:: EXERCISE PROMPT ::
Copy each line of the records below that has "start" in it.

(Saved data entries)

════════════════════

(** * The judge of cloud-native-distributed-code-judge (src/judge.py)

    A shallow embedding of [execute_code] and [execute_code_sync] and of the
    test script that both functions build for every test case.

    - [Py]: the Python values that [json.loads] returns and the few
      built-ins the judge applies to them ([len], iteration, [dict.get],
      [str.strip], [str] of an integer, [==]).
    - [Harness]: the body of the generated test script, the part that runs
      inside the container.
    - [Judge]: the two functions of src/judge.py, on the host.  The library
      calls [json.loads], [json.dumps] and [subprocess.run] are fields of a
      [World]; the loop is a fold over the enumerated suite that threads the
      two locals [results] and [passed_count] and a log of the calls of
      [subprocess.run].
    - [Scenario]: concrete worlds and submissions for the closed examples.
    - [App]: the handlers of src/app.py over a database of three tables,
      and [get_cors_origins]; [Sample] is a small database for examples. *)

From Stdlib Require Import ZArith List String Ascii Bool Lia.
From Stdlib Require Import DecimalString SpecFloat.
Import ListNotations.
#[local] Set Warnings "-register-all".
Open Scope string_scope.

(* ===================================================================== *)
(** ** Python values and built-ins *)

Module Py.

(** What [json.loads] can return: [None], [bool], [int], [float], [str],
    [list] and [dict] with [str] keys.  A [float] is a binary64 value in
    canonical form; a [str] is given by its bytes (the examples are ASCII);
    a [dict] keeps its items in insertion order, its keys pairwise
    distinct. *)
Inductive json : Type :=
| JNull
| JBool (b : bool)
| JInt (n : Z)
| JFloat (f : spec_float)
| JStr (s : string)
| JArr (xs : list json)
| JObj (kv : list (string * json)).

Inductive py_type : Type :=
| TNone | TBool | TInt | TFloat | TStr | TList | TDict.

Definition type_of (v : json) : py_type :=
  match v with
  | JNull => TNone
  | JBool _ => TBool
  | JInt _ => TInt
  | JFloat _ => TFloat
  | JStr _ => TStr
  | JArr _ => TList
  | JObj _ => TDict
  end.

(** [type(v).__name__] *)
Definition type_name (t : py_type) : string :=
  match t with
  | TNone => "NoneType"
  | TBool => "bool"
  | TInt => "int"
  | TFloat => "float"
  | TStr => "str"
  | TList => "list"
  | TDict => "dict"
  end.

(** An exception object: its class and [str(e)]. *)
Record exn : Type := Exn { exc_class : string; exc_msg : string }.

Definition AttributeError (t : py_type) (attr : string) : exn :=
  Exn "AttributeError"
      ("'" ++ type_name t ++ "' object has no attribute '" ++ attr ++ "'").

Definition NameError (name : string) : exn :=
  Exn "NameError" ("name '" ++ name ++ "' is not defined").

Definition TypeError (msg : string) : exn := Exn "TypeError" msg.

(** [d[key]] on the items of a dict *)
Fixpoint lookup (kv : list (string * json)) (key : string) : option json :=
  match kv with
  | [] => None
  | (k, v) :: rest => if String.eqb k key then Some v else lookup rest key
  end.

(** [v.get(key, default)]: only a dict has the method. *)
Definition get (v : json) (key : string) (default : json) : exn + json :=
  match v with
  | JObj kv => inr (match lookup kv key with Some x => x | None => default end)
  | _ => inl (AttributeError (type_of v) "get")
  end.

(** The characters of a [str], each as a [str] of length one. *)
Fixpoint chars (s : string) : list json :=
  match s with
  | EmptyString => []
  | String c r => JStr (String c EmptyString) :: chars r
  end.

(** [len(v)]: defined on [list], [dict] and [str], a [TypeError] elsewhere. *)
Definition len (v : json) : exn + nat :=
  match v with
  | JArr xs => inr (List.length xs)
  | JObj kv => inr (List.length kv)
  | JStr s => inr (String.length s)
  | _ => inl (TypeError ("object of type '" ++ type_name (type_of v)
                          ++ "' has no len()"))
  end.

(** What [for x in v] visits: the elements of a list, the keys of a dict,
    the characters of a str. *)
Definition iter (v : json) : list json :=
  match v with
  | JArr xs => xs
  | JObj kv => map (fun p => JStr (fst p)) kv
  | JStr s => chars s
  | _ => []
  end.

(** [enumerate(l)], counting from [start]. *)
Fixpoint enumerate_from (start : nat) (l : list json) : list (nat * json) :=
  match l with
  | [] => []
  | x :: r => (start, x) :: enumerate_from (S start) r
  end.

Definition enumerate (l : list json) : list (nat * json) := enumerate_from 0 l.

(** [str(n)] for an [int]. *)
Definition str_nat (n : nat) : string := NilEmpty.string_of_uint (Nat.to_uint n).
Definition str_int (z : Z) : string := NilZero.string_of_int (Z.to_int z).

(** White space as [str.isspace] has it among the ASCII characters.  The
    strings of the model are ASCII texts: [str.strip] also removes the
    white space beyond ASCII (U+0085, U+00A0, U+2003 and the like), which
    this [isspace] does not know. *)
Definition isspace (c : ascii) : bool :=
  let n := nat_of_ascii c in
  ((9 <=? n)%nat && (n <=? 13)%nat) || ((28 <=? n)%nat && (n <=? 32)%nat).

Fixpoint lstrip (s : string) : string :=
  match s with
  | EmptyString => EmptyString
  | String c r => if isspace c then lstrip r else s
  end.

Fixpoint rstrip (s : string) : string :=
  match s with
  | EmptyString => EmptyString
  | String c r =>
      match rstrip r with
      | EmptyString => if isspace c then EmptyString else String c EmptyString
      | r' => String c r'
      end
  end.

(** [s.strip()] *)
Definition strip (s : string) : string := rstrip (lstrip s).

(** Truth value of a [str]: non-empty. *)
Definition truthy (s : string) : bool :=
  match s with EmptyString => false | _ => true end.

(** [x or y] on two [str]. *)
Definition str_or (x y : string) : string := if truthy x then x else y.

(** *** Equality, [==]

    Numbers compare by value across [bool], [int] and [float]; [None] equals
    only [None]; lists compare element by element, dicts key by key. *)

(** The integer a finite float denotes, when it denotes one. *)
Definition float_as_int (f : spec_float) : option Z :=
  match f with
  | S754_zero _ => Some 0%Z
  | S754_finite s m e =>
      let sign := if s then (-1)%Z else 1%Z in
      if (0 <=? e)%Z then Some (sign * (Z.pos m * 2 ^ e))%Z
      else if (Z.pos m mod 2 ^ (- e) =? 0)%Z
           then Some (sign * (Z.pos m / 2 ^ (- e)))%Z
           else None
  | _ => None
  end.

Definition int_eq_float (n : Z) (f : spec_float) : bool :=
  match float_as_int f with
  | Some k => Z.eqb n k
  | None => false
  end.

Definition bool_int (b : bool) : Z := if b then 1%Z else 0%Z.

Fixpoint eq (a b : json) {struct a} : bool :=
  match a, b with
  | JNull, JNull => true
  | JStr s, JStr t => String.eqb s t
  | JBool x, JBool y => Bool.eqb x y
  | JBool x, JInt n => Z.eqb (bool_int x) n
  | JInt n, JBool y => Z.eqb n (bool_int y)
  | JInt n, JInt m => Z.eqb n m
  | JBool x, JFloat f => int_eq_float (bool_int x) f
  | JFloat f, JBool y => int_eq_float (bool_int y) f
  | JInt n, JFloat f => int_eq_float n f
  | JFloat f, JInt n => int_eq_float n f
  | JFloat f, JFloat g => SFeqb f g
  | JArr xs, JArr ys =>
      (fix all2 (xs ys : list json) {struct xs} : bool :=
         match xs, ys with
         | [], [] => true
         | x :: xs', y :: ys' => eq x y && all2 xs' ys'
         | _, _ => false
         end) xs ys
  | JObj kv, JObj kw =>
      Nat.eqb (List.length kv) (List.length kw) &&
      (fix each (kv : list (string * json)) {struct kv} : bool :=
         match kv with
         | [] => true
         | (k, v) :: kv' =>
             match lookup kw k with
             | Some w => eq v w && each kv'
             | None => false
             end
         end) kv
  | _, _ => false
  end.

End Py.

(* ===================================================================== *)
(** ** The test script, inside the container

    Both functions of src/judge.py generate the same script body around the
    submitted code.  The script is Python source of this repository, carried
    in an f-string; this module gives its meaning.

    The submitted code is any Python text, so it is represented by what
    running it at module level leaves behind: it raises, it exits the
    interpreter, or it binds names.  A callable takes positional and keyword
    arguments; it returns a value, raises an exception of class [Exception]
    or below, or leaves the interpreter with [sys.exit(status)], a
    [SystemExit] that [except Exception] does not catch.

    What the module leaves out: the submitted code is taken to print
    nothing by itself, to leave the names [json], [print], [isinstance],
    [dict], [list] and [Exception] of the script as they are, and to
    return values that [json.dumps] can write; the pasted values are
    nested less deep than the Python parser allows, and their strings are
    of the Basic Multilingual Plane. *)

Module Harness.
Import Py.

Inductive returned : Type :=
| Return (v : json)
| Raise (e : exn)
| Exit (status : Z).

Definition callable : Type := list json -> list (string * json) -> returned.

Record program : Type := Program {
  globals : string -> option json;   (* data names the code binds *)
  solution : option callable         (* the name [solution], when bound *)
}.

Inductive code_result : Type :=
| CodeRaises (e : exn)
| CodeExits (status : Z)
| CodeDefines (p : program).

(** Reading a name. *)
Definition name (g : string -> option json) (x : string) : exn + json :=
  match g x with
  | Some v => inr v
  | None => inl (NameError x)
  end.

(** Unary minus. *)
Definition neg (v : json) : exn + json :=
  match v with
  | JInt n => inr (JInt (- n))
  | JBool b => inr (JInt (- bool_int b))
  | JFloat f => inr (JFloat (SFopp f))
  | _ => inl (TypeError ("bad operand type for unary -: '"
                          ++ type_name (type_of v) ++ "'"))
  end.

════════════════════

:: WORKED SOLUTION ::
(** [enumerate(l)], counting from [start]. *)
Fixpoint enumerate_from (start : nat) (l : list json) : list (nat * json) :=
  | x :: r => (start, x) :: enumerate_from (S start) r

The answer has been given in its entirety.